PITTSBURGH (JTA) — “If I have chance, will continue war,” appeared in a scrawl on a notepad, projected onto large TV screens in the courtroom.

The image showed a note taken by a psychiatrist in early June as he assessed Robert Bowers, the man who murdered 11 worshipers in a Pittsburgh synagogue in 2018.

The psychiatrist, George Corvin, was working for Bowers lawyers, in an attempt to demonstrate that the gunman is mentally ill and so should not receive the death penalty. His testimony is part of the final phase of Bowers’ trial, in which the gunman, who was convicted last month, will be sentenced either to death or to life in prison without the possibility of parole.
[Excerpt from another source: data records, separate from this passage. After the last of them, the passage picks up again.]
(* ===== verification/Prelude.v ===== *)
(** * The storage components of backend_programming, verified

    The repository collects the building blocks of a storage backend.  This development models
    the ones that carry logic of their own, from the sources, and proves what makes them correct,
    and, where the code falls short of that, exactly how.

    ** Parts, sources and files

    - [Prelude] (shared): how C code ends ([result], [fault]), the state monad [M], machine
      integers ([wrapu], [wraps]), little-endian bytes, byte windows of buffers ([rd], [wr]).
      [Chains]: pointer chains in a heap.  [Buckets]: hash buckets as such chains.
    - B+ tree, sqlite_demo/tree/BPlusTree.c: [BPlusPage] (a node as the bytes of its page: cells,
      compaction, insertion and removal), [BPlusTree] (the heap of nodes, search, insertion with
      splits); [BPlusPageFacts], [BPlusTreeFacts], [BPlusInsert] (invariants), [BPlusProps].
    - Pager, sqlite_demo/os, pager and include: [SqlOs] (open files, the vfs and method tables,
      file operations over the class [Posix] of system calls), [PCache1] (the page cache plug-in:
      hash table and list of released pages), [Pager] (pcache.c and pager.c: reference counts,
      dirty list, commit); [CacheIface] is what the pager needs of a cache and what the plug-in
      provides; [SqlOsFacts], [PCache1Facts], [PagerFacts], [PagerProps].
    - memcached hash table, memcached_hashtable/memcached_hashtable.c: [McHash], [McHashFacts],
      [McHashProps].  redis dictionary, memcached_hashtable/redis_hashtable.c: [RedisDict],
      [RedisDictFacts], [RedisIter] (iterators), [RedisDictProps].
    - Slab allocators, memcached_slab/memcached_slab.c: [McSlab], [McSlabFacts], [McSlabProps];
      memcached_slab/ngx_slab.c: [NgxSlab], [NgxSlabFacts], [NgxSlabProps].
    - LRU cache, ComponentsW/cache.leveldb/cache.cpp with common/Slice.h and common/hash.cpp:
      [LruCache] (handles laid out in bytes, the hash table, the two lists, sixteen shards),
      [LruSpec] (what it promises) and [LruWf]; [Rings] (circular lists), [LruFacts] (lists),
      [LruTable] (hash table), [LruInv], [LruOps] and [LruInsert] (one shard), [LruSys] (all
      shards), [LruEnd] (construction, destruction), [LruLongKeys], [LruProps].
    - Arena and skip lists, ComponentsW/common/arena.cpp and ComponentsW/skiplist.leveldb:
      [HeapBlocks] (the process heap as blocks), [Arena] and [ArenaProps]; [SkipLevels] (the loops
      over levels that the lists share), [SkipList] (skiplist_iterator.h), [SkipFacts], [SkipOps]
      (with the specification, a sorted set with a cursor), [SkipProps]; [SkipLite] (skiplist_lite.cpp, the
      first version with a tail node), [SkipLiteFacts], [SkipLiteEnd] (destruction), [SkipLiteProps].
    - nginx memory pool, ngx_pool/ngx_palloc.cpp: [NgxPool] (blocks, large requests, cleanup handlers and
      those for files), [NgxPoolFacts], [NgxPoolLists], [NgxPoolProps].
    - GB data restorer, gb/downdatarestorer_norah: [GbStream] (dbstream.cpp and the records
      Device, Channel, ExecutingInviteCmd), [GbStreamProps]; [GbResp] (redisbase.cpp and the
      receiving half of redisconnection.cpp: the redis protocol), [GbRespProps]; [GbPool]
      (rediscluster.cpp and the rest of redisconnection.cpp: connections and their pool, over the
      class [Net] of sockets and the clock), [GbClient] (redisclient.cpp in stand-alone mode:
      commands, replies, transactions, initialisation), [GbCluster] (redisclient.cpp in cluster
      mode and redis_client_util.cpp: slots, the tables of nodes and slots, redirections and
      stand-ins, the thread that follows the cluster, over the class [Nodes] of nodes) with
      [GbClusterFacts] (parsing), [GbClusterProps] and [GbClusterKeys] (operations on many keys and
      locks on keys, with their theorems), [GbMgr] (devicemgr.cpp, channelmgr.cpp and
      executinginvitecmdmgr.cpp, over the interface [RedisApi] of a client), [GbRestorer]
      (downdatarestorer.cpp: the operation queue, the background thread, start and stop, as a step
      relation).  [GbSpec] states the laws of a client ([RedisLaws]) over a redis database;
      [GbLink] derives them for [GbClient] from those of a server ([RedisServer]); [GbMgrFacts]
      proves the managers against them; [GbStore] and [GbRestorerFacts] do so for the restorer;
      [GbToy] is a server that runs, for the witnesses.  [GbClientProps], [GbMgrProps] and
      [GbRestorerProps] state the properties.

    Each component is a Module of definitions whose names are those of the source; its state is a
    Record (the heap of structs, the C globals), its operations are computations in [M] over that
    state, its [NULL]s, assertions and undefined accesses are values of [fault].  The definitions
    compute, and the witnesses at the end of the [Props] files evaluate them.

    ** What the theorems show

    - B+ tree: search implements a finite map on every well-formed tree, and so does insertion of
      records of up to 30 bytes; leaf and internal pages keep their records through compaction;
      and two errors: the one-byte fragment counter wraps for larger records, a record of the
      size of the free space is lost.
    - Pager: every session that follows the protocol sees the pages of a specification
      (refinement, through cache and file) when the memory of the cache's table reads as zero,
      and the first read follows a wild pointer when it does not, since the table is not
      cleared; a commit is durable, the cache plug-in refines its interface, and the errors of
      the first read, dirty releases, short reads, extra bytes.
    - Hash tables: memcached's refines a finite map while it grows incrementally, and the growth
      ends.  The redis one does so up to the end of its first rehash, for new tables whose memory
      is zero (it does not clear them); from then on its counter is wrong, and every insertion is
      refused or every lookup fails.
    - Slabs: chunks and page runs of clients never overlap, whatever the clients ask for and
      release, but for addresses right behind nginx's pages, which its check lets through;
      releasing restores the pool; size arithmetic that wraps; the page kinds that do not work.
    - LRU cache: for keys of one to eight bytes it refines sixteen least-recently-used tables with
      reference counts, for clients that choose their calls as they go; its lists hold what their comments say; the charges fit
      the capacity or nothing can be evicted; every entry is disposed of once; and keys of more
      than eight bytes overwrite their handle.
    - Arena and nginx pool: what they hand out is aligned, pairwise apart and inside blocks of
      their own, and a request is refused only when the heap refuses what it needs; their end gives back all they took, and runs every cleanup handler once; and the
      pool sizes for which memory behind a block is handed out.
    - Skip lists: for every outcome of [rand] the list on an arena is a sorted set with a cursor;
      the first version is a set until something is removed, which deletes the wrong node.
    - GB restorer: records are read back from their streams; the reply parser gives the same
      reply for every cut of its bytes into reads, except for arrays of integers, which it loses;
      commands are the encoding that the parser reads, within their buffers.  The client reads
      back what it stores through the whole stack; the restorer is a write-behind store that
      applies what it accepts in order (a read that goes over the workers one by one sees each
      as it was at a moment of the read), drains its queue and does not fail, while it is started
      once and not uninitialised; and what it loses: a second start, a wake-up, a connection in use for ten seconds or
      inside a transaction, an empty id, the keys of more than ten workers.
    - Cluster mode: the checksum is the CRC that redis cluster uses; the description of a cluster
      is read back as redis prints it, but for slots that stand alone and masters without slots;
      without those the slot table leads every slot to its master, at the start and after a round
      of the checking thread; a command follows redirections to the owner of its slot, reads go
      to stand-ins when it is down, and every command comes back when its replies can be read; a
      scan gives all pages of all masters, whatever their cursors; and the update that leaves the
      table incomplete, the scan of a stand-in that does not end, the lock that redirections
      defeat.

    ** Parameters, bounds and fuel

    System calls, [malloc] and [operator new], hash functions, the wake-up signal of the
    maintenance thread, the fresh contents of memory, floating-point growth factors and the
    socket's reads are parameters, with their documented behaviour as named hypotheses or laws of
    a class; the witnesses instantiate them.  Fuel appears where a C loop is not structural: the
    height of the tree, the number of live structs (a chain without a cycle is not longer), the
    number of free runs, the bytes of a buffer or of a text, the known nodes times their
    stand-ins (a redirection is never followed twice).  Loops that need not end, those of a scan
    and of a command under a lock, have their fuel as an argument.  The theorems that matter say that the operation
    returns with the fuel its definition gives it.

    ** Not modelled

    Locks and threads appear as the order of operations under the lock that the code holds
    (memcached's maintenance thread is an event of its own); the restorer's threads interleave
    between locks, waits and reads of shared flags; a call of a manager is a step, and a loop over
    the workers, which locks one at a time, a step for each of them.  The redis client's sentinel mode is left out, and so is the copy of the restorer under
    gb_down_linker.  The other versions of the skip list, of
    the cache and of the slab pool repeat the ones that are modelled.  The timers
    are short wrappers of standard containers around user functions, and the timer wheel does not
    compile.  Printing, logging and the test drivers are I/O.  BPlusTreeForPager.c and
    RecordHandle.c are unfinished and do not compile.
    The log4cxx headers under gb/bak and the protobuf output are third-party or generated code;
    the nginx modules, libevent, websocket and socket demos are glue around libraries that are
    not in the repository.  The manifest lists every part. *)

From stdpp Require Export base tactics list numbers gmap sorting.
From stdpp Require Import options.
#[export] Set Default Goal Selector "!".

#[global] Open Scope Z_scope.

(** * How a C computation ends *)

(** A C function either returns, or stops the program: [exit], a failed [assert],
    an access the language leaves undefined, an allocation that fails inside
    [operator new], or (for a model that recurses on fuel) fuel that ran out. *)
Inductive fault :=
  | FExit (status : Z)
  | FAssert
  | FUndef
  | FNoMem
  | FFuel.

#[global] Instance fault_eq_dec : EqDecision fault.
Proof. solve_decision. Defined.

Inductive result (A : Type) :=
  | Ok (a : A)
  | Err (f : fault).
Arguments Ok {A} a.
Arguments Err {A} f.

#[global] Instance result_ret : MRet result := λ A a, Ok a.
#[global] Instance result_bind : MBind result := λ A B f r,
  match r with Ok a => f a | Err e => Err e end.
#[global] Instance result_fmap : FMap result := λ A B f r,
  match r with Ok a => Ok (f a) | Err e => Err e end.

(** [assert(b)] of <assert.h>. *)
Definition assert_ (b : bool) : result unit := if b then Ok tt else Err FAssert.

(** A pointer is dereferenced or an array cell read: undefined when absent. *)
Definition deref {A} (o : option A) : result A :=
  match o with Some a => Ok a | None => Err FUndef end.

(** Stateful code: explicit state passing with the same ways to stop. *)
Definition M (S A : Type) : Type := S → result (A * S).

#[global] Instance M_ret {S} : MRet (M S) := λ A a s, Ok (a, s).
#[global] Instance M_bind {S} : MBind (M S) := λ A B f m s,
  match m s with Ok (a, s') => f a s' | Err e => Err e end.

Definition lift {S A} (r : result A) : M S A := λ s,
  match r with Ok a => Ok (a, s) | Err e => Err e end.
Definition fail {S A} (f : fault) : M S A := λ _, Err f.
Definition get {S} : M S S := λ s, Ok (s, s).
Definition put {S} (s : S) : M S unit := λ _, Ok (tt, s).
Definition modify {S} (f : S → S) : M S unit := λ s, Ok (tt, f s).

Section steps.
Context {S A B : Type}.
Implicit Types (m : M S A) (f : A → M S B) (s : S).

Lemma bind_ok m f s a s' : m s = Ok (a, s') → (m ≫= f) s = f a s'.
Proof. intros H. unfold mbind, M_bind. by rewrite H. Qed.

Lemma bind_lift r f s a : r = Ok a → (lift r ≫= f) s = f a s.
Proof. intros ->. done. Qed.

Lemma bind_modify (h : S → S) (g : unit → M S B) s : (modify h ≫= g) s = g tt (h s).
Proof. done. Qed.

Lemma bind_get (g : S → M S B) s : (get ≫= g) s = g s s.
Proof. done. Qed.
End steps.

(** * Machine integers *)

Definition wrapu (w x : Z) : Z := x mod 2 ^ w.
Definition wraps (w x : Z) : Z :=
  let y := x mod 2 ^ w in if y <? 2 ^ (w - 1) then y else y - 2 ^ w.

Abbreviation u8 := (wrapu 8).
Abbreviation u16 := (wrapu 16).
Abbreviation u32 := (wrapu 32).
Abbreviation u64 := (wrapu 64).
Abbreviation s16 := (wraps 16).
Abbreviation s32 := (wraps 32).
Abbreviation s64 := (wraps 64).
Corvin is not the first to note during Bowers’ trial that the gunman has persisted in his deeply held antisemitic beliefs in the years since the massacre. But his testimony on Friday offered unsettling insights into what is going on in Bowers’ head as he sits impassively, watching the testimony of those whose lives he devastated.

Corvin, who met with Bowers 10 times in May and June, said Bowers saw the trial as getting out his message that Jews are a menace.

“Did he tell you he likes hearing the evidence?” U.S. Attorney Eric Olshan asked him.

“Yes,” Corvin said. “I think he likes hearing the evidence so he knows other people can hear the evidence.”

Olshan asked Corvin to explain another notation from the June 3 interview, “I’m upset I still have record of antisemitic act for five years.”

Bowers wanted others to emulate him, Corvin explained, and was disappointed that his mass killing still stands as the worst attack on Jews in U.S. history.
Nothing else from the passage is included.